The two split 20 years ago when the court's conservative bloc was poised to overturn Roe vs. Wade, the ruling that legalized abortion. Though personally opposed to abortion, Kennedy switched sides in spring 1992 and cast a crucial vote to uphold a woman's right to choose. "Our obligation is to define the liberty of all, not to mandate our own moral code," Kennedy wrote.
In the past, Scalia has accused Kennedy of having "signed on to the so-called homosexual agenda." Scalia is likely to have the votes of fellow conservatives Clarence Thomas, Samuel A. Alito Jr. and probably Chief Justice John G. Roberts Jr. to uphold state and federal laws that exclude gays from marriage.
But Kennedy has the much stronger hand. He ranks third in seniority after the chief justice and Scalia, and he has four liberal justices on his left. Because the senior member of the majority decides who writes the opinion, Kennedy could decide who writes the opinions if he votes with the liberals. And he could take the assignment for himself.
His past writings provide clues as to how he might see the issue.
In a New York case, the justices will decide whether the federal government can deny legally married same-sex couples the benefits that go with marriage. These include filing joint tax returns and receiving survivors benefits from Social Security.
Gay rights advocates challenged this exclusion in the Defense of Marriage Act as discriminatory, and they have won rulings from judges in New England, New York and Northern California.

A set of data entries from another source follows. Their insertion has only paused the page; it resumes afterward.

(** * ChipFlow design.py generator

    A shallow embedding of [scripts/generate-design-py.js] and the properties
    of the text it emits.

    The generator is one JavaScript function, [generateDesignPy].  It filters
    the block descriptors of a configuration document by substring tests on
    their [id] and concatenates fixed Python templates around the results.
    JavaScript strings are [string], arrays are [list], the insertion-ordered
    [Set] of import lines is a duplicate-free [list], and a property that may
    be missing from the parsed JSON is an [option].  Numbers read from the
    document are natural numbers, as the data model has them. *)

From Stdlib Require Import String Ascii List ZArith Bool Arith Lia DecimalString.
Import ListNotations.
Local Open Scope string_scope.

(** * The generator *)

(** ** JavaScript strings and arrays *)

(** The double quote and the line feed, which the templates contain. *)
Definition dq : string := String (ascii_of_nat 34) EmptyString.
Definition nl : string := String (ascii_of_nat 10) EmptyString.

(** [s.startsWith(p)]. *)
Fixpoint startsWith (s p : string) {struct p} : bool :=
  match p with
  | EmptyString => true
  | String a p' =>
      match s with
      | EmptyString => false
      | String b s' => Ascii.eqb a b && startsWith s' p'
      end
  end.

(** [s.includes(kw)]: [kw] occurs somewhere in [s]. *)
Fixpoint includes (s kw : string) : bool :=
  startsWith s kw ||
  match s with
  | EmptyString => false
  | String _ s' => includes s' kw
  end.

(** [arr.join(sep)] on an array of strings. *)
Definition join (sep : string) (arr : list string) : string := String.concat sep arr.

(** A template literal that spans several source lines is written as the join
    of its lines. *)
Definition unlines (ls : list string) : string := join nl ls.

(** A template literal that opens with a line break, as those appended to
    [memoryCode] and [ioCode] do. *)
Definition fragment (body : list string) : string := unlines (EmptyString :: body).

Kennedy is likely to agree with the challengers, and he explained why in 1996, the same year Congress passed the marriage act. The court then faced a Colorado voter measure that repealed gay rights ordinances in several cities. Kennedy spoke for the court in striking it down. He said that the measure was "born of animosity" toward gays, he said, and that the Constitution "prohibits laws singling out a certain class of citizens for disfavored legal status or general hardships."

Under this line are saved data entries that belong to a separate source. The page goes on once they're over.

(* ===== verification/Redaction.v ===== *)
(** * Redaction: what may reach a log

    [maas-api/internal/logger/redaction.go]: the redacted forms of header
    values and user names.  [hmacKey] is the per-process random key;
    [crypto/hmac], [encoding/base64] and [textproto.CanonicalMIMEHeaderKey] of
    the Go standard library are written out. *)

From S2P Require Import Prelude GoStrings Sha256.
From Stdlib Require String.
Local Open Scope string_scope.

Module Redaction.

(** ** Standard library *)

(** [crypto/hmac] over SHA-256, whose block is 64 bytes. *)
Definition hmac_pad (key : list Z) : list Z :=
  let key := if (64 <? length key)%nat then Sha256.sum256 key else key in
  (key ++ replicate (64 - length key) 0%Z)%list.
Definition hmac (key message : list Z) : list Z :=
  let k := hmac_pad key in
  let inner := Sha256.sum256 (map (λ b, Z.lxor b 54) k ++ message)%list in
  Sha256.sum256 (map (λ b, Z.lxor b 92) k ++ inner)%list.

(** [base64.URLEncoding]. *)
Definition base64_alphabet : string :=
  "ABCDEFGHIJKLMNOPQRSTUVWXYZabcdefghijklmnopqrstuvwxyz0123456789-_".
Definition base64_char (n : Z) : ascii := default "A"%char (String.get (Z.to_nat n) base64_alphabet).
Definition sextet (x : Z) (i : Z) : ascii := base64_char (Z.land (Z.shiftr x (6 * i)) 63).
Fixpoint base64_url (bs : list Z) : string :=
  match bs with
  | a :: b :: c :: r =>
      let x := (a * 65536 + b * 256 + c)%Z in
      String (sextet x 3) (String (sextet x 2) (String (sextet x 1) (String (sextet x 0) (base64_url r))))
  | [a; b] =>
      let x := (a * 65536 + b * 256)%Z in
      String (sextet x 3) (String (sextet x 2) (String (sextet x 1) "="))
  | [a] => let x := (a * 65536)%Z in String (sextet x 3) (String (sextet x 2) "==")
  | [] => ""
  end.

(** [validHeaderFieldByte]: the token characters. *)
Definition header_byte (c : ascii) : bool :=
  in_range 48 57 c || in_range 65 90 c || in_range 97 122 c
  || existsb (Ascii.eqb c) ["!"; "#"; "$"; "%"; "&"; "'"; "*"; "+"; "-"; "."; "^"; "_"; "`"; "|"; "~"]%char.
Definition upper_char (c : ascii) : ascii :=
  if in_range 97 122 c then ascii_of_N (Z.to_N (byte_of c - 32)) else c.
Fixpoint canonical_from (upper : bool) (s : string) : string :=
  match s with
  | EmptyString => EmptyString
  | String c r =>
      let c := if upper then upper_char c else lower_char c in
      String c (canonical_from (Ascii.eqb c "-") r)
  end.
Definition CanonicalMIMEHeaderKey (s : string) : string :=
  if str_all header_byte s then canonical_from true s else s.

(** ** The package *)

Definition SensitiveHeaders : list string :=
  ["Authorization"; "X-Api-Key"; "Cookie"; "Set-Cookie"; "X-MaaS-Username"; "X-MaaS-Group"; "X-MaaS-Identity"].

Notation Header := (gmap string (list string)).

(** [http.Header.Get]. *)
Definition header_get (h : Header) (name : string) : string :=
  match h !! CanonicalMIMEHeaderKey name with Some (v :: _) => v | _ => "" end.

Definition IsSensitiveHeader (name : string) : bool :=
  let canonical := CanonicalMIMEHeaderKey name in
  existsb (λ h, String.eqb (CanonicalMIMEHeaderKey h) canonical) SensitiveHeaders.

Section Redaction.
Context `{GR : GoRuntime}.
Variable hmacKey : list Z.

Definition RedactHeader (value : string) (hashPrefix : bool) : string :=
  if String.eqb value "" then "absent" else
  if negb hashPrefix then "present" else
  "present:sha256:" +:+ str_take 8 (base64_url (hmac hmacKey (to_bytes value))).

(** One iteration of the loop of [RedactHeaders]. *)
Definition redact_entry (hashPrefix : bool) (result : gmap string string) (entry : string * list string)
    : gmap string string :=
  let '(name, values) := entry in
  let canonical := CanonicalMIMEHeaderKey name in
  if bool_decide (canonical ∈ map CanonicalMIMEHeaderKey SensitiveHeaders) then
    <[canonical := RedactHeader (match values with v :: _ => v | [] => "" end) hashPrefix]> result
  else match values with v :: _ => <[canonical := v]> result | [] => result end.
Definition RedactHeaders (headers : Header) (hashPrefix : bool) : gmap string string :=
  fold_left (redact_entry hashPrefix) (range_map headers) ∅.

Definition RedactValue (value : string) : string :=
  if String.eqb value "" then "<empty>" else
  "sha256:" +:+ str_take 12 (base64_url (hmac hmacKey (to_bytes value))).

Definition SensitiveHeadersSummaryForAccessLog (h : Header) : string :=
  join " " (map (λ name, name +:+ "=" +:+ RedactHeader (header_get h name) false) SensitiveHeaders).

(** ** Properties *)

Lemma sensitive_spec name :
  IsSensitiveHeader name = true ↔ CanonicalMIMEHeaderKey name ∈ map CanonicalMIMEHeaderKey SensitiveHeaders.
Proof.
  unfold IsSensitiveHeader. rewrite existsb_elem, list_elem_of_fmap. split.
  - intros (h & Hh & E%String.eqb_eq). exists h. auto.
  - intros (h & E & Hh). exists h. split; [done|]. by apply String.eqb_eq.
Qed.

(** What the loop has stored under a canonical name came from one entry. *)
Lemma redact_fold es hp m k v :
  fold_left (redact_entry hp) es m !! k = Some v →
  m !! k = Some v ∨ ∃ name values, (name, values) ∈ es ∧ CanonicalMIMEHeaderKey name = k ∧
    if bool_decide (k ∈ map CanonicalMIMEHeaderKey SensitiveHeaders)
    then v = RedactHeader (match values with x :: _ => x | [] => "" end) hp
    else ∃ r, values = v :: r.
Proof.
  revert m. induction es as [|[name values] es IH]; intros m H; cbn [fold_left] in H; [by left|].
  apply IH in H as [H|(n & vs & Hin & Hk & Hv)].
  - cbn [redact_entry] in H. set (c := CanonicalMIMEHeaderKey name) in *.
    destruct (bool_decide (c ∈ map CanonicalMIMEHeaderKey SensitiveHeaders)) eqn:Eb.
    + apply lookup_insert_Some in H as [[<- <-]|[_ H]]; [|by left].
      right. exists name, values. split; [apply list_elem_of_here|]. split; [done|]. by rewrite Eb.
    + destruct values as [|x r]; [by left|]. apply lookup_insert_Some in H as [[<- <-]|[_ H]]; [|by left].
      right. exists name, (x :: r). split; [apply list_elem_of_here|]. split; [done|]. rewrite Eb. by exists r.
  - right. exists n, vs. split; [by apply list_elem_of_further|done].
Qed.

(** Redaction hides every sensitive value, in whatever spelling the header
    arrived and in whatever order the map is walked.  An entry of
    [RedactHeaders] under a sensitive name is a redacted form of one value,
    never the value's own text; an entry under any other name is the first
    value of a header of that name.  The access-log summary tells only which
    sensitive headers are present: two requests that agree on that have the
    same summary. *)
Theorem redaction_hides headers hashPrefix :
  (∀ k v, RedactHeaders headers hashPrefix !! k = Some v →
     ∃ name values, headers !! name = Some values ∧ CanonicalMIMEHeaderKey name = k ∧
       if IsSensitiveHeader name
       then v = RedactHeader (match values with x :: _ => x | [] => "" end) hashPrefix
            ∧ (hashPrefix = false → v = "absent" ∨ v = "present")
       else ∃ r, values = v :: r)
  ∧ (∀ headers', (∀ name, name ∈ SensitiveHeaders → header_get headers name = "" ↔ header_get headers' name = "") →
       SensitiveHeadersSummaryForAccessLog headers = SensitiveHeadersSummaryForAccessLog headers').
Proof.
  split.
  - intros k v [H|(name & values & Hin & Hk & Hv)]%redact_fold; [by rewrite lookup_empty in H|].
    exists name, values. rewrite range_map_perm, elem_of_map_to_list in Hin. split; [done|]. split; [done|].
    rewrite <- Hk in Hv. destruct (IsSensitiveHeader name) eqn:E.
    + apply sensitive_spec in E. rewrite bool_decide_eq_true_2 in Hv by done. split; [done|].
      intros ->. rewrite Hv. unfold RedactHeader. cbn [negb].
      destruct (String.eqb _ _); auto.
    + rewrite bool_decide_eq_false_2 in Hv; [done|]. rewrite <- sensitive_spec. by rewrite E.
  - intros headers' Hsame. unfold SensitiveHeadersSummaryForAccessLog. f_equal.
    apply map_ext_in. intros name Hin. apply list_elem_of_In, Hsame in Hin.
    unfold RedactHeader. cbn [negb].
    destruct (String.eqb_spec (header_get headers name) ""), (String.eqb_spec (header_get headers' name) "");
      naive_solver.
Qed.

End Redaction.

(** ** Concrete values *)

(** Test case 2 of RFC 4231. *)
Example hmac_rfc4231 :
  hex_encode (hmac (to_bytes "Jefe") (to_bytes "what do ya want for nothing?"))
  = "5bdcc146bf60754e6a042426089575c75a003f089d2739839dec58b964ec3843".
Proof. vm_compute. reflexivity. Qed.

Example base64_padding : base64_url (to_bytes "any carnal pleas") = "YW55IGNhcm5hbCBwbGVhcw==".
Proof. vm_compute. reflexivity. Qed.

Example canonical_names :
  map CanonicalMIMEHeaderKey ["x-maas-username"; "AUTHORIZATION"; "a b"] = ["X-Maas-Username"; "Authorization"; "a b"].
Proof. vm_compute. reflexivity. Qed.

Lemma redaction_hides_witness :
  ∃ m, RedactHeaders (GR:=reference_runtime) [1%Z] {[ "authorization" := ["Bearer secret"] ]} false = m
    ∧ m !! "Authorization" = Some "present".
Proof.
  eexists. split; [reflexivity|].
  assert (H : RedactHeaders (GR:=reference_runtime) [1%Z] {[ "authorization" := ["Bearer secret"] ]} false
    !! "Authorization" = Some "present") by (vm_compute; reflexivity).
  destruct (proj1 (redaction_hides (GR:=reference_runtime) [1%Z] {[ "authorization" := ["Bearer secret"] ]} false)
    _ _ H) as (name & values & _ & _ & _).
  exact H.
Defined.

End Redaction.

If Kennedy and the court strike down the federal benefits provision of the marriage act, it would be a major victory for gay rights, but it would not affect the 41 states where same-sex marriage is forbidden.
The California case on Proposition 8 could be far more significant because it involves the right to marry. Ted Olson and David Boies, the attorneys who led the challenge, plan to argue broadly that marriage is a fundamental right and that excluding gay couples from marriage denies them the equal protection of the law.
A Kennedy-Scalia clash from a decade ago gives a preview. When two gay men challenged a Texas anti-sodomy law, Kennedy wrote a glowing opinion taking their side. "They are entitled to respect for their private lives," he said, and "the state cannot demean" them by treating them as second-class citizens.
In a moment of high drama, Kennedy gave a professorial reading of his opinion on the last day of the court term in 2003. When he finished, Scalia's voice cut through the room as he delivered an angry dissent.
Kennedy's opinion left the laws against same-sex marriage "on pretty shaky grounds," Scalia said at the time. "If moral disapprobation of homosexual conduct is 'no legitimate state interest' … what justification could there possibly be for denying the benefits of marriage to homosexual couples?"
That's the question now before the court in the California case.